▶ [Task to carry out]: Copy out each line of the material in which the word "headers" can be found.

▶ [Provided data]:
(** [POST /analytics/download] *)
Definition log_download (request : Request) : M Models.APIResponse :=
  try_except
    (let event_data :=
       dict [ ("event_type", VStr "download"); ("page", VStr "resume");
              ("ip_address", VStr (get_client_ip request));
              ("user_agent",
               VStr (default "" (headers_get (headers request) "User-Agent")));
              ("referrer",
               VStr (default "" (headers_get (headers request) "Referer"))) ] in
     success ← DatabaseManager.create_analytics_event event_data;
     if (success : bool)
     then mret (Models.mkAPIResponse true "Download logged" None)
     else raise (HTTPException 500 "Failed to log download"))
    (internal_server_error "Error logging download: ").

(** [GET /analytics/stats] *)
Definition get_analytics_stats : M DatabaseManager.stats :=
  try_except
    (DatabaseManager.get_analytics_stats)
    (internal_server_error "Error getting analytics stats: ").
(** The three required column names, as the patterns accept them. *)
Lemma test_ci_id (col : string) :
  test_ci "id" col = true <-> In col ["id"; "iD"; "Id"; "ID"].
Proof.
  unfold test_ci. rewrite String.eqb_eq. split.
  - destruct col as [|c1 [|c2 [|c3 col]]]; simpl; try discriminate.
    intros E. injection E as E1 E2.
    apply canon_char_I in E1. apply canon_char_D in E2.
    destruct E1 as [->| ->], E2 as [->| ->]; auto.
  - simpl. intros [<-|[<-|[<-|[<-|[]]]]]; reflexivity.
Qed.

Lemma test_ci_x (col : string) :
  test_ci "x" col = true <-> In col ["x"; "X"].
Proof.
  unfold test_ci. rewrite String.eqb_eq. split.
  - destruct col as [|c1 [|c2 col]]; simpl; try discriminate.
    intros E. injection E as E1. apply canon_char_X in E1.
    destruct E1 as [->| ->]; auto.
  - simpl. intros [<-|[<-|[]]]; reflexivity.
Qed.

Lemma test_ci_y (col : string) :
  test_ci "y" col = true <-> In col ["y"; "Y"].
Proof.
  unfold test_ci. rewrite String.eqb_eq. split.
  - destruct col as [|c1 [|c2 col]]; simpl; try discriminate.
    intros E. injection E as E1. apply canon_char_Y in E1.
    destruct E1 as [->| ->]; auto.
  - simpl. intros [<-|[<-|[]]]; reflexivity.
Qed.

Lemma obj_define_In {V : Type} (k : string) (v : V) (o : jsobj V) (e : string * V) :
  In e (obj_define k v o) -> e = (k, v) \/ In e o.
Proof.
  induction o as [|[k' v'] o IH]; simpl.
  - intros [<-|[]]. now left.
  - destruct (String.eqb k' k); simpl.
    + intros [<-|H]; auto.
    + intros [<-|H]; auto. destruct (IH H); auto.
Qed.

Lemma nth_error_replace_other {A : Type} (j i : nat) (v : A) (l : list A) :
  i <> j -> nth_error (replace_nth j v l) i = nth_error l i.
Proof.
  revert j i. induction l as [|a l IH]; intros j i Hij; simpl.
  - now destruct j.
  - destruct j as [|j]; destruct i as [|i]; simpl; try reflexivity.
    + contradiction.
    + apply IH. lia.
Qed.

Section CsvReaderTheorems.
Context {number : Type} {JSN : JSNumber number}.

---

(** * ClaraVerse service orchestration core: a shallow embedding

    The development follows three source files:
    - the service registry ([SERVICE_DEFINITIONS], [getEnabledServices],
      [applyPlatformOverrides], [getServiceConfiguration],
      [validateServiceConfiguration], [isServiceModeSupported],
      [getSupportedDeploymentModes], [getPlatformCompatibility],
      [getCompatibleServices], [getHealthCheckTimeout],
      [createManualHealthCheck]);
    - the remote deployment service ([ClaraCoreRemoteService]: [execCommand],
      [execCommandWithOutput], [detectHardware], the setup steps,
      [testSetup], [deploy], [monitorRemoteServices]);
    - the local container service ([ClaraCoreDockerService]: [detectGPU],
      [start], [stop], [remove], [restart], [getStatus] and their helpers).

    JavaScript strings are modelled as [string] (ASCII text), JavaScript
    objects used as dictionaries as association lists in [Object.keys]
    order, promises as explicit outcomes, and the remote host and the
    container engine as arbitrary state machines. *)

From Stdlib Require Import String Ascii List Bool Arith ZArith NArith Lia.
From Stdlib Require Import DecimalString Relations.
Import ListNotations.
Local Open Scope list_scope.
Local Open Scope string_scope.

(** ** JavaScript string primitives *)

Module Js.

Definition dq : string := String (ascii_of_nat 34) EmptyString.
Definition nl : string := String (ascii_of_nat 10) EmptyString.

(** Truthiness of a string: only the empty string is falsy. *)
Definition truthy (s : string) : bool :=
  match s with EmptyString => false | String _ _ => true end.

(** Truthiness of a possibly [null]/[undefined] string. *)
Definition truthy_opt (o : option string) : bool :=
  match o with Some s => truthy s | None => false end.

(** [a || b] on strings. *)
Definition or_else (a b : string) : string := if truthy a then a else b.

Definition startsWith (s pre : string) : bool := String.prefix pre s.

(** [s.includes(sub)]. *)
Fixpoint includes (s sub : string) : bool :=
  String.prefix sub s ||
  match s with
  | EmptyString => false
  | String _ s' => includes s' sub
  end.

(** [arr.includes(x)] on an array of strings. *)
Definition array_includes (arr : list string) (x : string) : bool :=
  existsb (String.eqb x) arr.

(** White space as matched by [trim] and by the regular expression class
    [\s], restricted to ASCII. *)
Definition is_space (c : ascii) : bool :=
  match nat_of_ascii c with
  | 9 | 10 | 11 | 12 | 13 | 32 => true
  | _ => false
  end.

...

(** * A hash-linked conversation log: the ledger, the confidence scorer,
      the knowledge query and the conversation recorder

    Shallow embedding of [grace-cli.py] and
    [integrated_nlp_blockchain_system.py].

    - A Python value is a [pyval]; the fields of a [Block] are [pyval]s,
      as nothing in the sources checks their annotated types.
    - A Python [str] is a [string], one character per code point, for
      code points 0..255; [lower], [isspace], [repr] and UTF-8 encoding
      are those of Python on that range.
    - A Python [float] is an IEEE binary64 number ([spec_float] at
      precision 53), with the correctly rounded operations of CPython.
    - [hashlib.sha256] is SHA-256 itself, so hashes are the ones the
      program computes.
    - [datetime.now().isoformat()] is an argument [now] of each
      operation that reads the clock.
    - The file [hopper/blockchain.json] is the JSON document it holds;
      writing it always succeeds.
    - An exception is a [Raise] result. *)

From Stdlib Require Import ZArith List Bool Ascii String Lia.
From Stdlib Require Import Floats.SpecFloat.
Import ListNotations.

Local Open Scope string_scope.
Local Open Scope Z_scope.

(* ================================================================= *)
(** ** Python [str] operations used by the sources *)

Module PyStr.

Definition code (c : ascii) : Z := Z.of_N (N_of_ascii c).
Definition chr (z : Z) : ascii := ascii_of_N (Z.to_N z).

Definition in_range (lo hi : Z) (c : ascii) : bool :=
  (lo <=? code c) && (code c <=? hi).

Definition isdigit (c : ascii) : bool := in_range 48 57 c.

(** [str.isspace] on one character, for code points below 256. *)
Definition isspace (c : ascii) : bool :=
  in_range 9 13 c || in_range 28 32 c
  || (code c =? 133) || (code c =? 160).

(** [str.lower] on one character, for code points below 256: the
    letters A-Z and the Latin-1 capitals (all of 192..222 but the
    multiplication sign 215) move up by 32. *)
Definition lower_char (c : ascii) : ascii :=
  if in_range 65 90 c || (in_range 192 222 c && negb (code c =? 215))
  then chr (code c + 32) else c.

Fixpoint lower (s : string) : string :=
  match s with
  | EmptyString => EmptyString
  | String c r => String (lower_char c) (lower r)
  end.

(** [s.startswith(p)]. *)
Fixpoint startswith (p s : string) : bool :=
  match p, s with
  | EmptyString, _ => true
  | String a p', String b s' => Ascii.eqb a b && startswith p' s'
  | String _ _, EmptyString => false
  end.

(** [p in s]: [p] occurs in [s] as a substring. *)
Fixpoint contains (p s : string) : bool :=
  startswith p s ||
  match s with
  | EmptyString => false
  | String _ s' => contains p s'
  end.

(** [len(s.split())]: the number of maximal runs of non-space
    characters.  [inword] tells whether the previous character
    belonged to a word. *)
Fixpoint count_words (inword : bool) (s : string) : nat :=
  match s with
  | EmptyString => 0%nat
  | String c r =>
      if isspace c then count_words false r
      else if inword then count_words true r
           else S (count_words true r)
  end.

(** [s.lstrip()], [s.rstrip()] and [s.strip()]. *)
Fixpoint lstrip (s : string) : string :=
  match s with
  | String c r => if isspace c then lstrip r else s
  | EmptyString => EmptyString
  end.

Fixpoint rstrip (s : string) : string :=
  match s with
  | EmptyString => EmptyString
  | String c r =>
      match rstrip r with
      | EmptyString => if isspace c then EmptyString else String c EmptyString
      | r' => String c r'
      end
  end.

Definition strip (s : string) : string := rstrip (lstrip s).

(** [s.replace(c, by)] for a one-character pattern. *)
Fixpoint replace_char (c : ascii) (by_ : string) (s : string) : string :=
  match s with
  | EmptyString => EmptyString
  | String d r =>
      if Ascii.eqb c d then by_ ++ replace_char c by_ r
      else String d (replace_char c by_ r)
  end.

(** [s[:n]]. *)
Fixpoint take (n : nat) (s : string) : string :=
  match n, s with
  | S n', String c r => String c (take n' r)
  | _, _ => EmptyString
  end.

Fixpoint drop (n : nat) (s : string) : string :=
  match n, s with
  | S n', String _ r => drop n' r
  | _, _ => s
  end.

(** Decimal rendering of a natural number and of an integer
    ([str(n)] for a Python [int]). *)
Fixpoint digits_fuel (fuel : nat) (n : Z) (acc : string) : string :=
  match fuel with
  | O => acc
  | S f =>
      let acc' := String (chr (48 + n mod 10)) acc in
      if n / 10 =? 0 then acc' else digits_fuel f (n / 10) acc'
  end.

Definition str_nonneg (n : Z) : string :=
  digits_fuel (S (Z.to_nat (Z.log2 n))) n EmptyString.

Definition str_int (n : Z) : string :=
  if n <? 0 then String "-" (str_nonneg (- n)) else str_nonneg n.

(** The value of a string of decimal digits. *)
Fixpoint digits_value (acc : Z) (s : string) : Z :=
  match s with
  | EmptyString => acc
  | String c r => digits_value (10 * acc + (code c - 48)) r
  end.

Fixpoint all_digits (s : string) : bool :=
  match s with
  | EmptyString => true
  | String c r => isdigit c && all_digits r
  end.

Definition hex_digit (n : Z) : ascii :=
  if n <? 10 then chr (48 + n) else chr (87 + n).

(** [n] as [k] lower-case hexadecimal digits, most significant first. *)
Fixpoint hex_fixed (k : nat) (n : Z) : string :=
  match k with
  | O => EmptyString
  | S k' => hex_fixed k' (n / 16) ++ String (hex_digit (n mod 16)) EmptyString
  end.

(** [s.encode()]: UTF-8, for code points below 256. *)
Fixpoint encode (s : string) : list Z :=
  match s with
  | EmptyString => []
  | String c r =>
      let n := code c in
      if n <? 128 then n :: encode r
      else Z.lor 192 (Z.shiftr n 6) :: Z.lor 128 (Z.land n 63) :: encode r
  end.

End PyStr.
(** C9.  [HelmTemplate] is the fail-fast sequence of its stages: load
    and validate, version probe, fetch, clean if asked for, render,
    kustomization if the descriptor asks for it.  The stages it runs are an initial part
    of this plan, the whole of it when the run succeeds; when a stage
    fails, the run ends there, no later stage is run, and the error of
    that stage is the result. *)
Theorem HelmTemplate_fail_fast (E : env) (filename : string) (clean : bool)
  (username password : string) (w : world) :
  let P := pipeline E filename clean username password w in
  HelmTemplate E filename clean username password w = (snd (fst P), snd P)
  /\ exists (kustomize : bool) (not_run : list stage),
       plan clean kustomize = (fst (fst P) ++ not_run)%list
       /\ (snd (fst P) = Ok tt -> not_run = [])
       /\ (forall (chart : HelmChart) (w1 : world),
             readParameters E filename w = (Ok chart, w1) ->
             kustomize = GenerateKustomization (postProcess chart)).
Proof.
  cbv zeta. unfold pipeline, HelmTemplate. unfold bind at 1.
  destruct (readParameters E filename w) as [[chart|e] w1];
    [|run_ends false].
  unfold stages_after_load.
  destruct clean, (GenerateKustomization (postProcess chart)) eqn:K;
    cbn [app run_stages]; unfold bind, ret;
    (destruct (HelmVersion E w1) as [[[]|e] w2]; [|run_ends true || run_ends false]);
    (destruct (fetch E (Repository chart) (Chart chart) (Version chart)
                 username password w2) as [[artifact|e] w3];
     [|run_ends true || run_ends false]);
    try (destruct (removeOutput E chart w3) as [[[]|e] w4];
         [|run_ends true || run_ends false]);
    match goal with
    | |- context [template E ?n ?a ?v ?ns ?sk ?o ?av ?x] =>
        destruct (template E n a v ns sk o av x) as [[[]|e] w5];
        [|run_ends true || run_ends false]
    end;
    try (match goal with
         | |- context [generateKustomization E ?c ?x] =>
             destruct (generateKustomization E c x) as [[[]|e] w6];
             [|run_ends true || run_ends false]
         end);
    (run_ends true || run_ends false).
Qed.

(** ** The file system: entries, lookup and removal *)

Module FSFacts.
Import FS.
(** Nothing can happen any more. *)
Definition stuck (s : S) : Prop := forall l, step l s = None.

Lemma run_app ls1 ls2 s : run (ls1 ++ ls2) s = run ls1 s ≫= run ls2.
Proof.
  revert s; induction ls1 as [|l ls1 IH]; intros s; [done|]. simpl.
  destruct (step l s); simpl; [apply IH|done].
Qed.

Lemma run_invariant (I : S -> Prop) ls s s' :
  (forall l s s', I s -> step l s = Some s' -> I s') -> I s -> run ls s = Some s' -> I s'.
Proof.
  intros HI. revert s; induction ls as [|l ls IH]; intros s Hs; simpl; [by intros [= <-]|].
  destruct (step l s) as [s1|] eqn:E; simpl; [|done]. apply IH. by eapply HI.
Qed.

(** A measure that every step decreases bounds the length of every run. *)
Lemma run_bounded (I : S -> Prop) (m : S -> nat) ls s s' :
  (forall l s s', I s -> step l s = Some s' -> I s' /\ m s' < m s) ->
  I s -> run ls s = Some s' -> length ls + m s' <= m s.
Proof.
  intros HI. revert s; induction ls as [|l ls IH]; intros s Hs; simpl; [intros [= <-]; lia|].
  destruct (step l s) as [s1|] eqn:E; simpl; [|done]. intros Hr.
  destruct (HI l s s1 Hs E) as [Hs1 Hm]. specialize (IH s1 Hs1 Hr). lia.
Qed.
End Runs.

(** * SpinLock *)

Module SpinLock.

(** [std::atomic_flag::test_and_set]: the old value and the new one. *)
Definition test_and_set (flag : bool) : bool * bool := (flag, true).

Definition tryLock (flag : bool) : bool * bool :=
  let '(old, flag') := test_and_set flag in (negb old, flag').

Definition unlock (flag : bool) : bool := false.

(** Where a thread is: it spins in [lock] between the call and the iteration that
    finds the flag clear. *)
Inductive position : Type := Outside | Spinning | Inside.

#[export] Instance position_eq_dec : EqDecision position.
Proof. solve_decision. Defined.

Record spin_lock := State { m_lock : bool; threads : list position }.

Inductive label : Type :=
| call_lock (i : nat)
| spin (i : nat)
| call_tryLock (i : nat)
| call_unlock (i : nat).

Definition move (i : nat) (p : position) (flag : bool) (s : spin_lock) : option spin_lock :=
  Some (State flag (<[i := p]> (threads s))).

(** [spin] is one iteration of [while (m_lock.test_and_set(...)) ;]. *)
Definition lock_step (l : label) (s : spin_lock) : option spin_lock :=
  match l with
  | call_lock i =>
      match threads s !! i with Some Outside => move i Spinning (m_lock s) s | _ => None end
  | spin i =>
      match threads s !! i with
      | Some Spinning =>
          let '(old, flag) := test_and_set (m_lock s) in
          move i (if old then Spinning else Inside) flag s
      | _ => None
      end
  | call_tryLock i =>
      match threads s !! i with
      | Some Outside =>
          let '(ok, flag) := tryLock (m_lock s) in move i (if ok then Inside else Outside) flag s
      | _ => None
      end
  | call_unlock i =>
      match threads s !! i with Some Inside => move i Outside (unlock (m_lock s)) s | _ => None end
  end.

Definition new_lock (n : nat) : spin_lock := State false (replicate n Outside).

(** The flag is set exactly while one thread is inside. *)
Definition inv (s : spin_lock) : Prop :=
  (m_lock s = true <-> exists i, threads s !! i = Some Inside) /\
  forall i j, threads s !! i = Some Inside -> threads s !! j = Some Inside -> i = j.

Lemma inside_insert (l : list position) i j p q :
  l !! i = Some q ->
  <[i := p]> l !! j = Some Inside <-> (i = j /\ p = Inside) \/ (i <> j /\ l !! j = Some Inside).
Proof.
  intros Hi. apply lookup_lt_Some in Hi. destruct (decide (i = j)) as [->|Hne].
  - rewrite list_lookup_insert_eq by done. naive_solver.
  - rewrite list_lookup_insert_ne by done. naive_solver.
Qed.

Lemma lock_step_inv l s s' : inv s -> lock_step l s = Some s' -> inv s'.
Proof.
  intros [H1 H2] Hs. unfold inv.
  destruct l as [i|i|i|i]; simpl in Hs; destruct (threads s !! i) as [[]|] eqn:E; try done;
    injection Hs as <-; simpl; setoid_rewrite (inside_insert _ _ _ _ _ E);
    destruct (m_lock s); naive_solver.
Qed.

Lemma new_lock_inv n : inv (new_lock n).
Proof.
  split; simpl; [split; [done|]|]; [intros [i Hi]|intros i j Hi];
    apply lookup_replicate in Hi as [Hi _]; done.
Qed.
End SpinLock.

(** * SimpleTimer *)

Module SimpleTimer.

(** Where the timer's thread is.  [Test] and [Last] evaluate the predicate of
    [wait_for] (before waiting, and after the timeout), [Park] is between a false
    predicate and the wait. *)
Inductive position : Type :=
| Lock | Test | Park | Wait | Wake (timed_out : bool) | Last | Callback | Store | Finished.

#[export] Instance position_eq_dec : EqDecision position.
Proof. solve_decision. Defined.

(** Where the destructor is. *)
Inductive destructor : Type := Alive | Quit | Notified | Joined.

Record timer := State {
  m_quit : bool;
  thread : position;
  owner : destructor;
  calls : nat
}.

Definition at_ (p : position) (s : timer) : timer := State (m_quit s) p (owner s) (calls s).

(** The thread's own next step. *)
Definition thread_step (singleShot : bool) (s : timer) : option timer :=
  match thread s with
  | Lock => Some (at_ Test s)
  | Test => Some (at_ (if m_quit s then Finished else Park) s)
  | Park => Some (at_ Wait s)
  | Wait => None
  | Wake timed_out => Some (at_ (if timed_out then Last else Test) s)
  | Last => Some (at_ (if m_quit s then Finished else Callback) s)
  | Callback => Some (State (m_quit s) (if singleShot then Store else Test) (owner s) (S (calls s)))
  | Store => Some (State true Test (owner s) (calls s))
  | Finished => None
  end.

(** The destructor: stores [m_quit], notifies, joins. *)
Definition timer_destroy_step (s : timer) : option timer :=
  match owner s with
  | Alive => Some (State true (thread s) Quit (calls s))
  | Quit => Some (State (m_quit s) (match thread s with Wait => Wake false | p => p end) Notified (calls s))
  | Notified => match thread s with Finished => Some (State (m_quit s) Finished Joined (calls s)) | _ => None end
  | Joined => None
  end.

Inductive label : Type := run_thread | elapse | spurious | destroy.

▶ [Solution for this task]:
               VStr (default "" (headers_get (headers request) "User-Agent")));
               VStr (default "" (headers_get (headers request) "Referer"))) ] in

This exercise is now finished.